Want to mix up a pea cocktail at home? These fresh, bright and very green cocktails are just as suitable for back patio summer shindigs as they are cozy armchair hangouts by the fireplace in the fall.

Peas & Thank You

Recipe by Lisa Komara and Kelsey Owens


1.5 oz fennel and pea-infused vodka, recipe follows

2 tablespoons fresh English peas, muddled

3/4 oz lemon juice

1/2 oz Jasmine orange oleo, recipe follows

1/4 oz Cocchi Americano

Fresh snap pea, for garnish


Chill a coupe glass while you prepare the recipe. Combine fennel and pea-infused vodka, muddled English peas, lemon juice, Jasmine orange oleo and Cocchi Americano in a cocktail shaker filled with ice. Shake until cold and strain into the chilled glass. Garnish with a fresh snap pea.

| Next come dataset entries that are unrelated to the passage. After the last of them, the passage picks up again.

(** Every position of the slice is an index. *)
Definition in_range its start step n : Prop := ∀ k, 0 <= k < n -> 0 <= start + k * step < Zlen its.
Lemma in_range_tail its start step n :
  in_range its start step n -> in_range its (start + step) step (n - 1).
Proof. intros Hr k Hk. specialize (Hr (k + 1)). lia. Qed.
Lemma in_range_split its slack start step n :
  in_range its start step n -> 0 < n -> Zlen its <= MAX_ITEMS ->
  size_t start = start ∧ ∃ a v b, its = a ++ v :: b ∧ start = Zlen a ∧
    its !! Z.to_nat start = Some v.
Proof.
  intros Hr Hn Hm. specialize (Hr 0 ltac:(lia)). rewrite Z.mul_0_l, Z.add_0_r in Hr.
  split; [apply size_t_small; rewrite MAX_ITEMS_val in Hm; unfold SIZE_T_MOD; lia|].
  destruct (Zlen_split start its) as (a & b & -> & <-); [lia|]. destruct b as [|v b]; [zlia|].
  exists a, v, b. split_and!; [done|done|]. unfold Zlen. rewrite Nat2Z.id. by apply list_lookup_middle.
Qed.

Lemma wp_copy_slice n : ∀ its slack start step d1 x h i (Q : list V -> heap V E -> Prop) X,
  in_range its start step (Z.of_nat n) -> Zlen its <= MAX_ITEMS -> i = Zlen d1 -> Zlen x = Z.of_nat n ->
  let vs := pick its (positions start step (Z.of_nat n)) in
  Q (d1 ++ vs) (Heap (self h) (took vs (log h)) (env h)) ->
  wpo nf (copy_slice n (its ++ slack) (size_t start) step (d1 ++ x) i) Q X h.
Proof.
  induction n as [|n IH]; intros its slack start step d1 x h i Q X Hr Hm Hi Hx vs HQ.
  { apply Zlen_0_inv in Hx as ->. subst vs. destruct h. by apply wp_ret. }
  destruct (in_range_split its slack start step _ Hr ltac:(lia) Hm) as (Hs & a & v & b & Hits & Ha & Hv).
  cbn [copy_slice]. rewrite Hs. wp_step. eapply wp_lift; [rewrite Hits, <- app_assoc; by apply aget_app|].
  wp_step. apply wp_INCREF. destruct (Zlen_pos_inv x) as (y & x' & ->); [lia|]. wp_step.
  eapply wp_lift; [by apply aset_app|].
  replace (d1 ++ v :: x') with ((d1 ++ [v]) ++ x') by list_assoc. subst vs.
  rewrite positions_S in HQ by lia. cbn [pick omap list_omap] in HQ. unfold pick in HQ. rewrite Hv in HQ.
  replace (Z.of_nat (S n) - 1) with (Z.of_nat n) in HQ by lia.
  apply IH; [|done|zlia|zlia|].
  - apply in_range_tail in Hr. by replace (Z.of_nat (S n) - 1) with (Z.of_nat n) in Hr by lia.
  - cbn [self log env]. rewrite took_cons in HQ. rewrite <- app_assoc. exact HQ.
Qed.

Fennel and Pea Infused Vodka


1/3 cup fennel, sliced

1 cup snap peas

1 liter vodka


Combine ingredients in a glass jar and infuse for 24 to 48 hours. Use a fine mesh strainer to remove the solids and discard.

Jasmine Orange Oleo


Peels of 2 oranges

2 cups of sugar

1 cup brewed and cooled Jasmine tea


Place the peels in a bowl and cover them with the sugar. Cover the bowl and allow to rest on the counter overnight until it is the consistency of a slurry. Pour cooled tea over the mixture and stir to dissolve any remaining sugar and to create a syrup. Strain out the orange peels using a fine mesh strainer and store in a bottle, chilled for up to a month.